Certainly, we regard the expansion in the availability of wholesale USD funding as being instrumental in the revival in the global credit environment last year, an event that itself will have contributed to the global economic recovery story.
However, this cycle has plainly come to an end, not only as the Federal Reserve has begun to contract its balance sheet but also, and somewhat more importantly, as the Treasury has started to rebuild its fiscal reserves at the expense of private sector liquidity trends. In effect, not only is the Federal Reserve reducing the aggregate amount of base liquidity in the system, the Treasury’s actions are conspiring to ensure that the Government controls relatively more of this shrinking pool of liquidity. Naturally, this situation has resulted in a turn in the domestic and – importantly – the global credit tide that few in the mainstream markets may be aware has occurred, even now. Nowhere has this shift in credit conditions been more apparent than in the flow of credit to financial institutions with offices in the US.
USA: Bank Credit to Financial Sector
Rather ominously, we are reminded of the situation that prevailed during March-May 2000, when a number of seemingly obscure regulatory changes by the FRB resulted in a sharp reduction in the supply of credit to the corporate bond markets and we believe that it was this that finally derailed the Tech Bubble. On this latest occasion, the withdrawal of liquidity from the private sector banks that has occurred as a result of this combination of the Fed’s shrinking balance sheet and the more obscure Treasury Department’s increased removal of liquidity via a change in its deficit funding policy has resulted in a similar fundamental turn in the credit tide.

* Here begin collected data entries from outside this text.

(* ===== verification/Supervisor.v ===== *)
(** * The connect command (connect.go, [connectCmd]).

    What the parent process checks before it starts a daemon, and the daemon's loop over the profiles,
    which runs the sessions of Connect.v on one state.  The loop is endless in the program; here its
    rounds and the reconnections to one profile are bounded by fuel, and a loop that is out of fuel is
    still running. *)

From S2P Require Import Prelude GoStrings Url Ip Router Links CoreRuntime Profiles Effects Tunnel Connect.
From Stdlib Require Import ZArith Lia String Ascii.
From stdpp Require Import base list strings gmap sorting.
Open Scope string_scope.
Open Scope Z_scope.
Abbreviation join := GoStrings.join.

(** ** Flags *)

Record flags := {
  f_workers : Z; f_mtu : Z; f_hashes : string; f_autoSwitch : bool; f_dns : string; f_captcha : string;
  f_mode : string; f_socksPort : Z; f_rawPort : Z; f_transport : string; f_toggle : bool; blackList : string;
  blackListFile : string; socksUser : string; socksPass : string; f_pub : bool; f_listen : string
}.

(** The parameters of a session: the active profile is set by [connectCmd] itself. *)
Definition attempt_args (f : flags) (name : string) : args :=
  {| profileName := name; a_workers := f_workers f; a_mtu := f_mtu f; hashesOverride := f_hashes f; dnsArg := f_dns f;
     captchaMode := f_captcha f; autoSwitch := f_autoSwitch f; a_mode := f_mode f; socksPort := f_socksPort f;
     a_socksUser := socksUser f; a_socksPass := socksPass f;
     pubFlag := f_pub f; socksListenAddr := f_listen f; rawPort := f_rawPort f; transport := f_transport f;
     shouldSetActive := false; skipActiveProfileClear := negb (f_autoSwitch f) |}.

Inductive refusal :=
| ListenAndPublic | PublicNeedsSocks | ListenNeedsSocks | BadListenAddr | NoProfileName | BadSplitMode | BadDomains | BadListFile
| ProfileNotFound | AlreadyRunning | AutoswitchRunning (md : string) | InterfaceBusy | RawInterfaceBusy | PortInUse | NoCapability.

(** The checks of the SOCKS flags; [valid_listen] is [validateSocksListenAddr]. *)
Definition check_flags (valid_listen : string -> bool) (f : flags) : option refusal :=
  let listen := negb (String.eqb (f_listen f) "") in
  let socks := String.eqb (f_mode f) "socks" in
  if listen && f_pub f then Some ListenAndPublic
  else if f_pub f && negb socks then Some PublicNeedsSocks
  else if listen && negb socks then Some ListenNeedsSocks
  else if listen && negb (valid_listen (f_listen f)) then Some BadListenAddr
  else None.

(** The profile the pid file is named after before [daemonProfileName]. *)
Definition daemonProfile (f : flags) (profileName : string) : result refusal string :=
  if String.eqb profileName "" then if f_autoSwitch f then Ok "autoswitch" else Err NoProfileName else Ok profileName.

(** [dm.daemonProfileName()] *)
Definition daemonProfileName (f : flags) (profile : string) : string := if f_autoSwitch f then "autoswitch" else profile.

(** ** The bypass list *)

(** The path of the list is made absolute, also in the arguments that the daemon parses again. *)
Fixpoint rewrite_list_file (abs : string) (argv : list string) : list string :=
  match argv with
  | [] => []
  | a :: rest =>
      if (String.eqb a "--bl-file" || String.eqb a "-bl-file") && (0 <? length rest)%nat then
        match rest with _ :: rest' => a :: abs :: rest' | [] => argv end
      else if has_prefix "--bl-file=" a then ("--bl-file=" ++ abs) :: rest
      else if has_prefix "-bl-file=" a then ("-bl-file=" ++ abs) :: rest
      else a :: rewrite_list_file abs rest
  end.

Definition combinedBl (f : flags) (positional : list string) : string :=
  if (0 <? length positional)%nat then
    if String.eqb (blackList f) "" then join " " positional else blackList f ++ " " ++ join " " positional
  else blackList f.

(** [splitCfg] before the daemon is started; [list_file] is [loadBypassRoutesFile] behind the reading of the
    file, [abs] the absolute path. *)
Definition split_config `{Unicode} (abs : string -> string) (list_file : string -> option (list string)) (f : flags)
    (positional : list string) : result refusal (option splitTunnelConfig) :=
  if String.eqb (blackList f) "" && String.eqb (blackListFile f) "" && (length positional =? 0)%nat then Ok None
  else if negb (existsb (String.eqb (f_mode f)) ["tun"; "raw"; "socks"]) then Err BadSplitMode
  else
    let file := if String.eqb (blackListFile f) "" then "" else abs (blackListFile f) in
    let combined := combinedBl f positional in
    match splitDomains combined with
    | None => Err BadDomains
    | Some blDomains =>
        match (if String.eqb file "" then Some [] else list_file file) with
        | None => Err BadListFile
        | Some fileDomains =>
            Ok (Some {| Tunnel.mode := "blacklist"; domains := (blDomains ++ fileDomains)%list; rawBl := combined; rawFile := file |})
        end
    end.

(** ** Conflicts *)

(** What the parent process sees of the system. *)
Record running := {
  daemon_running : string -> bool; wg_up : bool; raw_up : bool; port_in_use : Z -> bool; autoswitch_mode : string
}.

Definition conflicts (f : flags) (profile : string) (r : running) : option refusal :=
  let md := f_mode f in
  if f_autoSwitch f then
    if daemon_running r "autoswitch" then Some AlreadyRunning
    else if String.eqb md "tun" && wg_up r then Some InterfaceBusy
    else if String.eqb md "tun" && raw_up r then Some RawInterfaceBusy
    else None
  else if daemon_running r profile then Some AlreadyRunning
  else if String.eqb md "tun" then
    if daemon_running r "autoswitch" && (String.eqb (autoswitch_mode r) "tun" || String.eqb (autoswitch_mode r) "raw")
    then Some (AutoswitchRunning (autoswitch_mode r))
    else if wg_up r then Some InterfaceBusy
    else if raw_up r then Some RawInterfaceBusy
    else None
  else if String.eqb md "raw" then
    if raw_up r then Some RawInterfaceBusy else if wg_up r then Some InterfaceBusy else None
  else if String.eqb md "socks" then if port_in_use r (f_socksPort f) then Some PortInUse else None
  else None.

(** [checkTunRawCapabilities] after the conflicts. *)
Definition may_start (f : flags) (profile : string) (r : running) (capable : bool) : option refusal :=
  match conflicts f profile r with
  | Some e => Some e
  | None => if String.eqb (f_mode f) "socks" || capable then None else Some NoCapability
  end.

(** ** Toggle *)

Section toggle.
Context `{Unicode} `{Disk}.

(** The state files after the autoswitch daemon was killed. *)
Definition toggle_autoswitch : Files unit :=
  _ ← clearAutoswitchCurrentProfile;
  active ← getActiveProfile;
  _ ← (if String.eqb active "autoswitch" then clearActiveProfile else mret tt);
  cur ← getAutoswitchCurrentProfile;
  if String.eqb cur "" then mret tt else _ ← unlink (SplitPath cur); mret tt.

Definition toggle_profile (profile : string) : Files unit :=
  _ ← unlink (SplitPath profile);
  active ← getActiveProfile;
  if String.eqb active profile then clearActiveProfile else mret tt.
End toggle.

(** ** The order of the profiles *)

(** The named profile is tried first. *)
Fixpoint move_front (name : string) (before l : list string) : option (list string) :=
  match l with
  | [] => None
  | p :: rest => if String.eqb p name then Some (p :: before ++ rest)%list else move_front name (before ++ [p])%list rest
  end.

Definition profile_order (f : flags) (profileName : string) (enabled : list string) (alive : string -> bool) : list string :=
  let profiles := if String.eqb (f_mode f) "socks" then filter (fun p => alive p = false) enabled else enabled in
  if String.eqb profileName "" then profiles else default profiles (move_front profileName [] profiles).

Definition minRetryInterval : Z := 5 * 10 ^ 9.
Definition second : Z := 10 ^ 9.

(** ** The decision of the parent process *)

Inductive start_decision := Refused (e : refusal) | ToggledOff (daemon : string) | Starts (daemon : string) (cfg : option splitTunnelConfig).

Definition connect_start `{Unicode} (valid_listen : string -> bool) (abs : string -> string)
    (list_file : string -> option (list string)) (loadable : string -> bool) (r : running) (capable : bool)
    (f : flags) (profileName : string) (positional : list string) : start_decision :=
  match check_flags valid_listen f with
  | Some e => Refused e
  | None =>
      match daemonProfile f profileName with
      | Err e => Refused e
      | Ok profile =>
          match split_config abs list_file f positional with
          | Err e => Refused e
          | Ok cfg =>
              let daemon := daemonProfileName f profile in
              if negb (f_autoSwitch f) && negb (loadable profile) then Refused ProfileNotFound
              else if f_toggle f && daemon_running r daemon then ToggledOff daemon
              else match may_start f profile r capable with Some e => Refused e | None => Starts daemon cfg end
          end
      end
  end.

(** ** The daemon *)

Inductive daemon_end := Returned | ExitFailed | ExitFatal | NoProfilesLeft | Panicked.
Inductive ctl := Next | End (e : daemon_end).

(** Where the control socket may handle reload commands besides a session's wake-ups: while no session runs, and
    after the last removal of the routes, before the socket is closed. *)
Inductive moment := NoSession | AfterRemoval.

Section daemon.
Context {key udp : Type} (zero_key : key) (ParseKey : string -> option key) (ResolveUDPAddr : string -> option udp).
Context `{Unicode}.
Abbreviation op := (@op key udp cop).
Abbreviation sess := (@sess key udp).

(** What happens to the daemon: its signals, the clock in nanoseconds, the wake-ups of the session that
    starts after the calls made so far, and the reload commands outside sessions. *)
Class Daemon := {
  stop_closed : list op -> bool;
  clock : list op -> Z;
  wait_stopped : list op -> bool;
  wakes_of : list op -> string -> list wake;
  enabled_profiles : list op -> list string;
  daemon_alive : list op -> string -> bool;
  reloads_at : list op -> moment -> list string
}.
Context `{W : @World key udp cop} `{HH : @Host key udp} `{Daemon}.
Context (f : flags) (daemonProf : string).

(** An attempt, recorded for the statements only: when it began, for which device, and whether it is a
    reconnection after a resume; [at_device] is the profile's own identifier, if it has one. *)
Record attempt := { at_profile : string; at_device : option string; at_time : Z; at_resumed : bool }.

Record sup := { base : sess; lastAttemptByDeviceID : gmap string Z; attempts : list attempt; tried : list string }.
Abbreviation S := (State sup).

Definition with_base (b : sess) (s : sup) : sup :=
  {| base := b; lastAttemptByDeviceID := lastAttemptByDeviceID s; attempts := attempts s; tried := tried s |}.

Definition run {A} (m : State sess A) : S A := fun s => let '(x, b) := m (base s) in (x, with_base b s).
Definition sask {A} (g : list op -> A) (c : cop) : S A := run (lift (ask g (App c))).

Definition note_attempt (a : attempt) : S unit := modify (fun s =>
  {| base := base s;
     lastAttemptByDeviceID := match at_device a with
                              | Some d => <[d := at_time a]> (lastAttemptByDeviceID s) | None => lastAttemptByDeviceID s end;
     attempts := a :: attempts s; tried := tried s |}).
Definition note_tried (name : string) : S unit := modify (fun s =>
  {| base := base s; lastAttemptByDeviceID := lastAttemptByDeviceID s; attempts := attempts s; tried := tried s ++ [name]%list |}).

(** The device of a profile, when it can be read and has one. *)
Definition device_of (p : option ProfileData) : option string :=
  match p with Some p => if String.eqb (Profiles.DeviceID p) "" then None else Some (Profiles.DeviceID p) | None => None end.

Just as we viewed the intense expansion of credit within the financial system last year as having been reason enough for the boom in risk assets that ensued (and the lack of weakness in the debt markets!), we view the current contraction in bank liquidity / bank credit as offering reason enough for the weakness in financial markets that has occurred since February (and the stronger USD of late).
Moreover, we would expect this negative bias for the markets from the liquidity situation to continue for a few more weeks before the Treasury (for largely seasonal reasons) can be expected to reduce or even cease its (net) withdrawal of liquidity from the private sector. If the Treasury does relent as we approach the third quarter, then the headwind facing markets could lessen.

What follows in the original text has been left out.